Studies have attempted to characterize patient and regional characteristics associated with unnecessary services, often referred to as low value care (LVC). One study compared LVC services received in Medicaid and commercial insurance patients finding 14.9% of Medicaid patients and 11.4% of commercial insurance patients received at least 1 LVC service in the year. There was no association between insurance type and likelihood of LVC.[4] A study looking specifically at safety net populations showed no difference in LVC based on insurance type or based on whether the patient was seen at a safety-net clinic or by non-safety-net physicians.[5] Others have shown hospital-based practices and areas with a higher specialist to primary care physician (PCP) ratio are associated with more LVC.[6,7] Mafi et al.[7] found significantly more unnecessary computer tomography and magnetic resonance imaging (8.3% vs 6.3%) and specialty referrals (19% vs 7.6%) in hospital-owned practices than in physician-owned practices.

Identifying LVC events within claims data has proven difficult. Studies select specific LVC services based on generally accepted guidelines, such as Choosing Wisely and the United States Preventive Services Task Force.[8–11] For each LVC service, there are situations in which receiving the service would not be deemed low value. For example, back imaging is not considered low value in a patient with known cancer. Schwartz et al.[12] defined claims based measures of LVC by looking at a more specific and more sensitive version of each LVC service. As expected, they found more beneficiaries receiving LVC services when using the more sensitive measure.[12] It is also difficult to compare LVC studies because there is variability in the measure of LVC depending on the service measured, how it is being measured, and the population for which it is being measured. Colla et al.[6] showed a wide range of annual prevalence from 1.2% to 46.5% depending on which LVC service is measured. The population is another concern, as different studies have used different data sets, including Medicare data, Medicaid data, and commercial insurance data. The LVC use patterns and necessary interventions in, for example, the Medicare population may be different from the commercially insured population.

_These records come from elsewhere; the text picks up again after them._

(** * MeteoriteDashboard: the catalog reconciliation scripts

    A shallow embedding of the identifier backfill ([fetch_ids.py],
    [finish_fetching_ids.py], [fill_remaining_ids.py],
    [fix_names_and_ids.py]), of the paginated crawl loops that feed it,
    and of the survivorship merge ([update_data.py],
    [clean_final_data.py]).

    Conventions.
    - A Python [str] is a [string]; [strip] and [lower] act on the ASCII
      range (bytes above 127 are neither whitespace nor cased).
    - A pandas cell that may be missing is an [option]: [None] is NaN.
      Finite floating-point cells are rationals ([Q]).
    - A Python [dict] is an association list in insertion order with
      pairwise distinct keys: iteration order is observable in the dict
      comprehension that derives the lowercase map.
    - The HTTP response of a page is an input: the crawl functions take
      the function from page index to what the request and the two
      [re.findall] calls produce.
    - What a run depends on besides the frame and the pages (the dtype
      pandas gives the [id] column, the pandas version, a save that
      fails) is a [Platform]; the properties hold on every platform
      unless they name one. *)

From Stdlib Require Import ZArith QArith List String Ascii Bool Lia.
From Stdlib Require Import Permutation Sorted OrderedTypeEx.
Import ListNotations.

Local Open Scope string_scope.
Local Open Scope Z_scope.

(** ** Python strings *)

Module PyStr.

(** Whitespace of [str.strip()] in the ASCII range: TAB..CR, FS..US, SPACE. *)
Definition is_space (c : ascii) : bool :=
  let n := N_of_ascii c in
  ((9 <=? n) && (n <=? 13) || (28 <=? n) && (n <=? 32))%N.

Definition lower_char (c : ascii) : ascii :=
  let n := N_of_ascii c in
  if ((65 <=? n) && (n <=? 90))%N then ascii_of_N (n + 32) else c.

(** [s.lower()] *)
Fixpoint lower (s : string) : string :=
  match s with
  | EmptyString => EmptyString
  | String c t => String (lower_char c) (lower t)
  end.

Fixpoint lstrip (s : string) : string :=
  match s with
  | EmptyString => EmptyString
  | String c t => if is_space c then lstrip t else s
  end.

Fixpoint rstrip (s : string) : string :=
  match s with
  | EmptyString => EmptyString
  | String c t =>
      match rstrip t with
      | EmptyString => if is_space c then EmptyString else String c EmptyString
      | t' => String c t'
      end
  end.

(** [s.strip()] *)
Definition strip (s : string) : string := rstrip (lstrip s).

(** [prefix p s]: does [s] start with [p]? *)
Fixpoint startswith (p s : string) : bool :=
  match p, s with
  | EmptyString, _ => true
  | String a p', String b s' => Ascii.eqb a b && startswith p' s'
  | String _ _, EmptyString => false
  end.

(** [s.replace('&nbsp;', ' ')]: the occurrences are replaced from left to
    right without overlap; [skip] counts the characters of an occurrence
    still to be dropped. *)
Fixpoint replace_nbsp_from (skip : nat) (s : string) : string :=
  match s with
  | EmptyString => EmptyString
  | String c t =>
      match skip with
      | S k => replace_nbsp_from k t
      | O =>
          if startswith "&nbsp;" s
          then String " " (replace_nbsp_from 5 t)
          else String c (replace_nbsp_from 0 t)
      end
  end.

Definition replace_nbsp (s : string) : string := replace_nbsp_from 0 s.

(** Position of the first [>] of [s], if any. *)
Fixpoint find_gt (s : string) : option nat :=
  match s with
  | EmptyString => None
  | String c t =>
      if Ascii.eqb c ">" then Some O
      else match find_gt t with Some n => Some (S n) | None => None end
  end.

(** [re.sub(r'<[^>]+>', '', s)]: at a [<] the pattern matches when the
    next [>] exists and is at least one character away; the match then
    runs up to that [>]. Matches are taken from left to right. *)
Fixpoint remove_tags_from (skip : nat) (s : string) : string :=
  match s with
  | EmptyString => EmptyString
  | String c t =>
      match skip with
      | S k => remove_tags_from k t
      | O =>
          if Ascii.eqb c "<" then
            match find_gt t with
            | Some (S n) => remove_tags_from (S (S n)) t
            | _ => String c (remove_tags_from 0 t)
            end
          else String c (remove_tags_from 0 t)
      end
  end.

Definition remove_tags (s : string) : string := remove_tags_from 0 s.

(** [s.replace('*', '')] *)
Fixpoint remove_asterisks (s : string) : string :=
  match s with
  | EmptyString => EmptyString
  | String c t =>
      if Ascii.eqb c "*" then remove_asterisks t
      else String c (remove_asterisks t)
  end.

(** [re.search(r'\*', s)] finds something. *)
Fixpoint has_asterisk (s : string) : bool :=
  match s with
  | EmptyString => false
  | String c t => Ascii.eqb c "*" || has_asterisk t
  end.

(** [str(x)] of a name cell: a missing name prints as [nan]. *)
Definition str (c : option string) : string :=
  match c with
  | Some s => s
  | None => "nan"
  end.

(** [p in s]: [p] occurs in [s]. *)
Fixpoint contains (p s : string) : bool :=
  startswith p s ||
  match s with
  | EmptyString => false
  | String _ t => contains p t
  end.

End PyStr.

(** ** Python dicts, in insertion order *)

Module PyDict.

Definition dict := list (string * Z).

(** [d[k]] guarded by [k in d] *)
Fixpoint get (d : dict) (k : string) : option Z :=
  match d with
  | [] => None
  | (k', v') :: d' => if String.eqb k k' then Some v' else get d' k
  end.

(** [d[k] = v]: an existing key keeps its place, a new key goes last. *)
Fixpoint set (d : dict) (k : string) (v : Z) : dict :=
  match d with
  | [] => [(k, v)]
  | (k', v') :: d' =>
      if String.eqb k k' then (k', v) :: d' else (k', v') :: set d' k v
  end.

Definition keys (d : dict) : list string := map fst d.

End PyDict.

Import PyStr PyDict.

(** ** The dataset *)

(** One row of [Meteorite_Landings_Ready.csv] / [_Final.csv]: the columns
    kept by [clean_and_finalize]. *)
Record row := mkRow {
  name : option string;
  id : option Z;
  recclass : option string;
  mass_g : option Q;
  fall : option string;
  year : option Q;
  reclat : option Q;
  reclong : option Q;
  year_int : option Z;
  mass_log : option Q;
  category_broad : option string
}.

Definition DataFrame := list row.

(** [pd.notna(x)] *)
Definition notna {A : Type} (c : option A) : bool :=
  match c with
  | Some _ => true
  | None => false
  end.

(** [x != 0] on an id cell; NaN differs from 0. *)
Definition ne0 (c : option Z) : bool :=
  match c with
  | Some v => negb (v =? 0)
  | None => true
  end.

(** [(df['id'] == 0) | (df['id'].isna())] *)
Definition missing (r : row) : bool :=
  match id r with
  | Some v => v =? 0
  | None => true
  end.

Definition missing_count (df : DataFrame) : nat :=
  List.length (filter missing df).

(** ** The platform of a run *)

(** The scripts pin neither a dtype for the [id] column nor a pandas
    version, and they write the file in the middle of a crawl.
    - [wide_id v] is what the [id] column holds once a Python int [v]
      beyond 2^53 is assigned to it. The series that
      [df.apply(fill_id, axis=1)] returns takes the dtype pandas infers
      from its values: with ints only it is an integer series and holds
      [v] itself; as soon as one kept id comes back as a float (the
      column was read as float64: an id cell was empty or written with
      a decimal point) it is float64 and holds the double nearest to
      [v].
    - [to_csv_raises page] tells whether [df.to_csv] raises in the
      intermediate save of [page], inside the [try] of the loop body.
    - [nan_as_text] tells whether [astype(str)] turns a missing name into
      the text [nan] (pandas 2, object dtype) or leaves it missing
      (pandas 3, str dtype). *)
Class Platform := {
  wide_id : Z -> Z;
  to_csv_raises : nat -> bool;
  nan_as_text : bool
}.

(** A Python int as the [id] column holds it. Every dtype the column may
    have (int64, float64, object) holds an int of magnitude up to 2^53 as
    it is. *)
Definition as_id `{Pf : Platform} (v : Z) : Z :=
  if Z.abs v <=? 2 ^ 53 then v else wide_id v.

(** [int(float(v))]: the double nearest to [v], ties going to the even
    mantissa (53 bits); [v] is below the range where a double
    overflows. *)
Definition float64_of_int (v : Z) : Z :=
  let a := Z.abs v in
  let e := Z.log2 a - 52 in
  if e <=? 0 then v
  else
    let ulp := 2 ^ e in
    let q := a / ulp in
    let q' :=
      match 2 * (a mod ulp) ?= ulp with
      | Lt => q
      | Gt => q + 1
      | Eq => if Z.even q then q else q + 1
      end in
    Z.sgn v * (q' * ulp).

(** pandas 2 on a file whose [id] column is read as float64, every save
    going through. *)
Definition pandas2 : Platform :=
  {| wide_id := float64_of_int;
     to_csv_raises := fun _ => false;
     nan_as_text := true |}.

(** pandas 3 on the same file. *)
Definition pandas3 : Platform :=
  {| wide_id := float64_of_int;
     to_csv_raises := fun _ => false;
     nan_as_text := false |}.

Despite the complexity of measurement, it is important to assess and understand LVC services particularly in this setting of increasingly greater health care costs.[1] Past studies have identified regional and patient characteristics and clinic settings associated with LVC, but no study to our knowledge has focused on individual physician characteristics.[5] In this study, we aimed to assess the characteristics of physicians who have patients with lower LVC spending.